Rarity, who had been field-straightening the banner while wondering if her hasty fabric choice was clashing with anything, turned and watched them come in. She did not approach. There were times when it was best to take over an interaction immediately: some ponies had body language which screamed for help from the moment of their entrance, with most of those being stallions. But these two, manes still somewhat out of sorts from the open windows on the most recent of trains, were giving off no such invisible, intangible emotional aura. One of them looked --

-- well, given how that one looked, the other hardly mattered. And Rarity waited for it.

She didn't have to wait long.

"Oh, let's not even waste any time here," the elder sniffed. Older by at least a generation, wearing a rather familiar light summer dress which might have once been described as being in fashion, at least after the wearer kicked the speaker enough times and promised to stop if the utterance somehow came across as sincere. "I thought having all those ponies at the windows meant there was a chance to find the first worthwhile shop this entire 'town' has to offer, but I can just tell that all this stuff is cheap."

She started to turn.
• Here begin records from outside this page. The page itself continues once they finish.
(** ** The in-process client *)
Definition memory_log : EventLog Memory := {|
  el_log m key := entries key m;
  el_ok t m := log_inv t m;
  el_given t m key a := a = "0-0" \/ exists e, e_ID e = a /\ given t (mm_seq m) e;
  el_room now m := UnixMilli now <= int64_max /\ mm_seq m < int64_max;
  el_add now key f n := XAdd now key f n;
  el_read key a count m := (XRead key a count m, m);
  el_range key a count m := (XRange key a count m, m);
  el_last key m := (XLast key m, m);
  el_trim key minID := XTrimMinID key minID;
|}.
Lemma after_past a count l : 0 < count -> after_from a count l [] = take (Z.to_nat count) (past a l).
Proof.
  intros Hc. enough (He : forall out, Z.of_nat (length out) < count ->
    after_from a count l out = out ++ take (Z.to_nat count - length out) (past a l)).
  { rewrite He by (cbn; lia). cbn. by rewrite Nat.sub_0_r. }
  induction l as [|e l IH]; intros out Ho; cbn; [by rewrite take_nil, app_nil_r|].
  destruct ((a =s "") || Less a (e_ID e)); [|by apply IH].
  destruct (Z.to_nat count - length out)%nat as [|k] eqn:Ek; [lia|]. cbn [take]. rewrite length_app. cbn [length].
  replace (0 <? count) with true by (symmetry; by apply Z.ltb_lt). cbn [andb].
  destruct (_ =? count) eqn:Ef; bools; [by replace k with 0%nat by lia; rewrite take_0|].
  rewrite IH by (rewrite length_app; cbn; lia). rewrite <- app_assoc. cbn. do 3 f_equal. rewrite length_app. cbn. lia.
Qed.
Lemma given_id t seq e : given t seq e -> seq <= int64_max -> stream_id (e_ID e).
Proof. intros (a & b & -> & ? & ? & ? & ?) Hs. exists (UnixMilli a), b. unfold ID. split_and!; done || lia. Qed.
Lemma log_inv_later t now m : log_inv t m -> t <= now -> log_inv now m.
Proof.
  intros [Ht Hq Hg Hs] Hle. assert (UnixMilli t <= UnixMilli now) by (apply Z.div_le_mono; unfold Millisecond; lia).
  split; [lia|done| |done]. intros k. eapply Forall_impl; [apply (Hg k)|]. intros e. by apply given_mono.
Qed.
Lemma XTrim_inv t key minID m r m' : log_inv t m -> XTrimMinID key minID m = (r, m') -> log_inv t m'.
Proof.
  intros [Ht Hq Hg Hs]. unfold XTrimMinID, client_write. case_match; intros Ha; [by simplify_eq|]. simplify_eq.
  split; try done; intros k; unfold entries; cbn; rewrite lookup_insert; case_decide; cbn; try apply (Hg k); try apply (Hs k).
  - apply Forall_forall. intros x Hx. rewrite list_elem_of_In, filter_In, <- list_elem_of_In in Hx. destruct Hx as [Hx _].
    by pose proof (proj1 (Forall_forall _ _) (Hg key) x Hx).
  - apply sorted_filter, (Hs key).
Qed.
Lemma XAdd_appended now key f n m id m' :
  0 < n -> XAdd now key f n m = (Ok id, m') -> appended n id f (entries key m) (entries key m').
Proof.
  intros Hn. unfold XAdd, client_write. case_match; [done|]. intros. simplify_eq. set (l := entries key m). unfold appended, entries. cbn.
  rewrite lookup_insert_eq. cbn [default from_option Datatypes.id]. rewrite length_app. cbn [length].
  destruct (_ && _); [|by exists 0%nat; split; [lia|]]. exists (length l + 1 - Z.to_nat n)%nat. by split; [lia|].
Qed.
Lemma seq_next q : 0 <= q < int64_max -> wrap64 (q + 1) = q + 1.
Proof. intros Hq. unfold wrap64, int64_max in *. rewrite Z.mod_small; lia. Qed.
(** An identifier given is greater than any before it. *)
Lemma XAdd_greater t now key f n m id m' a :
  log_inv t m -> t <= now -> UnixMilli now <= int64_max -> mm_seq m < int64_max -> XAdd now key f n m = (Ok id, m') ->
  @el_given _ memory_log t m key a -> Less a id = true.
Proof.
  intros [Ht Hq _ _] Hle Hn Hs Ha. assert (UnixMilli t <= UnixMilli now) by (apply Z.div_le_mono; unfold Millisecond; lia).
  unfold XAdd, client_write in Ha. case_match; [done|]. rewrite seq_next in Ha by lia. simplify_eq. cbn [el_given memory_log].
  intros [->|(e & <- & He)]; [|apply (given_older t); [lia..|done]].
  apply Less_pos. unfold pos, pos_lt. rewrite ParseID_ID by lia. change (ParseID "0-0") with (0, 0, true). cbn [fst snd]. lia.
Qed.
Lemma given_later t t' m m' key a :
  UnixMilli t <= UnixMilli t' -> mm_seq m <= mm_seq m' -> @el_given _ memory_log t m key a -> @el_given _ memory_log t' m' key a.
Proof. intros Ht Hs [->|(e & <- & He)]; [by left|]. right. exists e. split; [done|]. by eapply given_mono. Qed.
Lemma XAdd_seq now key f n m r m' : 0 <= mm_seq m < int64_max -> XAdd now key f n m = (r, m') -> mm_seq m <= mm_seq m'.
Proof. intros Hq. unfold XAdd, client_write. rewrite seq_next by done. case_match; intros; simplify_eq; cbn; lia. Qed.
Lemma XTrim_seq key minID m r m' : XTrimMinID key minID m = (r, m') -> mm_seq m' = mm_seq m.
Proof. unfold XTrimMinID, client_write. case_match; intros; by simplify_eq. Qed.
#[export] Instance memory_laws : @EventLogLaws Memory memory_log.
Proof.
  split; cbn [el_log el_ok el_given el_room el_add el_read el_range el_last el_trim memory_log].
  - intros t s key Ho. destruct Ho as [_ Hq Hg Hs]. split; [apply Hs|]. eapply Forall_impl; [apply Hg|].
    intros e He. by eapply given_id; [|apply Hq].
  - intros t s key e [_ _ Hg _] He. right. exists e. split; [done|]. by eapply Forall_forall in Hg.
  - intros t now key f n s r s' Ho Hle [Hn Hq] Hp Ha. split; [by eapply XAdd_inv|].
    assert (Hlater : UnixMilli t <= UnixMilli now) by (apply Z.div_le_mono; unfold Millisecond; lia).
    pose proof (XAdd_seq _ _ _ _ _ _ _ (conj (proj1 (li_seq _ _ Ho)) Hq) Ha) as Hseq. split_and!.
    + destruct r; [by apply XAdd_entries in Ha as [_ ?]|by apply XAdd_err in Ha as ->].
    + intros k a. by apply (given_later _ _ _ _ k).
    + destruct r as [id|e]; [split|by left; apply XAdd_err in Ha as ->].
      * eapply XAdd_appended; [|done]. lia.
      * intros a. by eapply XAdd_greater.
  - intros t key a count s r s' Ho Ha Hc Hr. simplify_eq. split_and!; [done..|]. intros l. unfold XRead, client_read, after.
    destruct (id_nonempty _ Ha) as [-> ->]. case_match; [done|]. intros [= <-]. by apply after_past.
  - intros t key a count s r s' Ho Ha Hc Hr. simplify_eq. split_and!; [done..|]. intros l. unfold XRange, client_read, after.
    case_match; [done|]. intros [= <-]. by apply after_past.
  - intros t key s r s' Ho Hr. simplify_eq. split_and!; [done..|]. unfold XLast, client_read, newest.
    intros l. case_match; [done|]. intros. by simplify_eq.
  - intros t key minID s r s' Ho Hm Hr. split; [by eapply XTrim_inv|]. unfold XTrimMinID, client_write in Hr.
    case_match; simplify_eq; [split_and!; [done..|by left]|]. unfold entries. cbn. split_and!; [|done|by rewrite lookup_insert_eq].
    intros k Hk. by rewrite lookup_insert_ne by congruence.
Qed.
The other, younger mare --

-- it didn't matter. Because Rarity had just learned to teleport.

Well -- not really. Her horn remained dark, the between was never entered, and the only flashes of light came from Sun moving across the windows, at least where there was still space between viewing pony bodies to get through. But given the speed with which she crossed the Boutique and got in front of the door, a teleport could have been fairly assumed.
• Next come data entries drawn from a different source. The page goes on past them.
(** * Cycles GPU image sampling: intern/cycles/kernel/device/gpu/image.h

    A shallow embedding of the texture sampling kernel (frac, the cubic
    B-spline helpers, kernel_image_interp_bicubic, kernel_image_interp and
    kernel_image_interp_with_udim) together with the properties of it that
    the specification states.

    Modelling choices.
    - A C++ [float] is a rational number; every floating-point operation is
      the exact rational operation followed by one rounding [rnd].  Two
      roundings are provided: [exact] (no rounding, the arithmetic of the
      mathematical formulas) and [binary32] (IEEE-754 single precision,
      round to nearest, ties to even, with gradual underflow).  Infinities,
      NaN, overflow beyond FLT_MAX and the sign of zero are outside the
      model.
    - The kernel talks to the texture table, the image-info table, the tile
      wrap, the tile map, the UDIM index and the hardware read primitive.
      None of these is defined in image.h; each call to one of them is an
      event of a small free monad [Prog], answered by an environment. *)

From Stdlib Require Import ZArith QArith Qround Qabs Qpower Qreduction.
From Stdlib Require Import List Bool Lia Lqa Psatz Setoid Morphisms.
Import ListNotations.

Open Scope Q_scope.

(* ================================================================== *)
(** ** Floating-point arithmetic *)

Definition float := Q.

(** Rounding applied to the exact result of every float operation. *)
Class Rounding := { rnd : Q -> Q }.

(** No rounding: the arithmetic in which the formulas are read as
    identities between rational numbers. *)
Definition exact : Rounding := {| rnd := fun x => x |}.

(** [ilog2 x] is the integer [k] with [2^k <= x < 2^(k+1)], for [0 < x]. *)
Definition ilog2 (x : Q) : Z :=
  if Qle_bool 1 x then Z.log2 (Qfloor x)
  else (- Z.log2_up (Qceiling (/ x)))%Z.

(** Round to the nearest integer, ties to even. *)
Definition rne (y : Q) : Z :=
  let f := Qfloor y in
  match Qcompare (y - inject_Z f) (1 # 2) with
  | Lt => f
  | Gt => (f + 1)%Z
  | Eq => if Z.even f then f else (f + 1)%Z
  end.

(** Exponent of the unit in the last place of a binary32 number of the
    magnitude of [x]: 24 significant bits, smallest exponent -149. *)
Definition ulp_exp (x : Q) : Z := Z.max (ilog2 (Qabs x) - 23) (-149).

Definition round32_canon (x : Q) : Q :=
  if Qeq_bool x 0 then 0
  else let e := ulp_exp x in Qred (inject_Z (rne (x / 2 ^ e)) * 2 ^ e).

(** IEEE-754 binary32 rounding of a rational number. *)
Definition round32 (x : Q) : Q := round32_canon (Qred x).

Definition binary32 : Rounding := {| rnd := round32 |}.

Definition Qlt_bool (a b : Q) : bool := negb (Qle_bool b a).

Section FloatOps.
Context {R : Rounding}.

Definition fadd (a b : float) : float := rnd (a + b).
Definition fsub (a b : float) : float := rnd (a - b).
Definition fmul (a b : float) : float := rnd (a * b).
Definition fdiv (a b : float) : float := rnd (a / b).
(** Negation only flips the sign bit. *)
Definition fneg (a : float) : float := - a.
(** Conversion of an integer to float, as in [(float)i] and in the
    usual arithmetic conversion of [uv.x * info.width]. *)
Definition int_to_float (i : Z) : float := rnd (inject_Z i).
(** [floorf]: the floor of a float is a float. *)
Definition floorf (a : float) : float := inject_Z (Qfloor a).
End FloatOps.

(** Two's complement wrap-around of 32-bit [int] arithmetic. *)
Definition wrap_int (z : Z) : Z := ((z + 2 ^ 31) mod 2 ^ 32 - 2 ^ 31)%Z.

(** Modelled from the spec: float_to_int is declared in util/math.h, which
    is not part of the sources at hand.  It is the C conversion of a float
    to int, that is truncation towards zero ([trunc(x)] in the description
    of [frac]). *)
Definition float_to_int (x : float) : Z := Z.quot (Qnum x) (Zpos (Qden x)).

Section Cubic.
Context {R : Rounding}.

(** [frac] returns the fractional part and stores the integer part through
    the pointer [ix]; the pair is (return value, stored integer). *)
Definition frac (x : float) : float * Z :=
  let i := wrap_int (float_to_int x - (if Qlt_bool x 0 then 1 else 0)) in
  (fsub x (int_to_float i), i).

(** w0, w1, w2, and w3 are the four cubic B-spline basis functions. *)
Definition cubic_w0 (a : float) : float :=
  fmul (fdiv 1 6) (fadd (fmul a (fsub (fmul a (fadd (fneg a) 3)) 3)) 1).
Definition cubic_w1 (a : float) : float :=
  fmul (fdiv 1 6) (fadd (fmul (fmul a a) (fsub (fmul 3 a) 6)) 4).
Definition cubic_w2 (a : float) : float :=
  fmul (fdiv 1 6)
       (fadd (fmul a (fadd (fmul a (fadd (fmul (fneg 3) a) 3)) 3)) 1).
Definition cubic_w3 (a : float) : float :=
  fmul (fdiv 1 6) (fmul (fmul a a) a).

(** g0 and g1 are the two amplitude functions. *)
Definition cubic_g0 (a : float) : float := fadd (cubic_w0 a) (cubic_w1 a).
Definition cubic_g1 (a : float) : float := fadd (cubic_w2 a) (cubic_w3 a).

(** h0 and h1 are the two offset functions. *)
Definition cubic_h0 (a : float) : float :=
  fsub (fdiv (cubic_w1 a) (cubic_g0 a)) 1.
Definition cubic_h1 (a : float) : float :=
  fadd (fdiv (cubic_w3 a) (cubic_g1 a)) 1.
End Cubic.

(* ================================================================== *)
(** ** Kernel data *)

Record float2 := make_float2 { f2x : float; f2y : float }.
Record float4 := make_float4
  { f4x : float; f4y : float; f4z : float; f4w : float }.

Definition zero_float2 : float2 := make_float2 0 0.
Definition zero_float4 : float4 := make_float4 0 0 0 0.

(** Screen-space derivatives of the coordinate; only handed on to the tile
    map. *)
Record differential2 := make_differential2 { d2dx : float2; d2dy : float2 }.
"And what," Rarity merrily inquired, feeling the smile starting to come back, "is the basis of your judgment?"

The older mare froze.

"It looks cheap," she said disdainfully. "And I would be in a position to know."

"That would be an echo," Rarity observed. "Not a cause." Her horn ignited with a partial corona, and her field fetched one of her more recent creations. "These emeralds along the hock line. Exactly how cheap would you say they are? Should you not be used to expressing gem quality via the standard terms, I will accept a spot analysis on a scale from one to ten, or rather, given your first determination, zero to three, which I will then compare to the color, cut, clarity, and carat weight which I had previously gained professional ratings for."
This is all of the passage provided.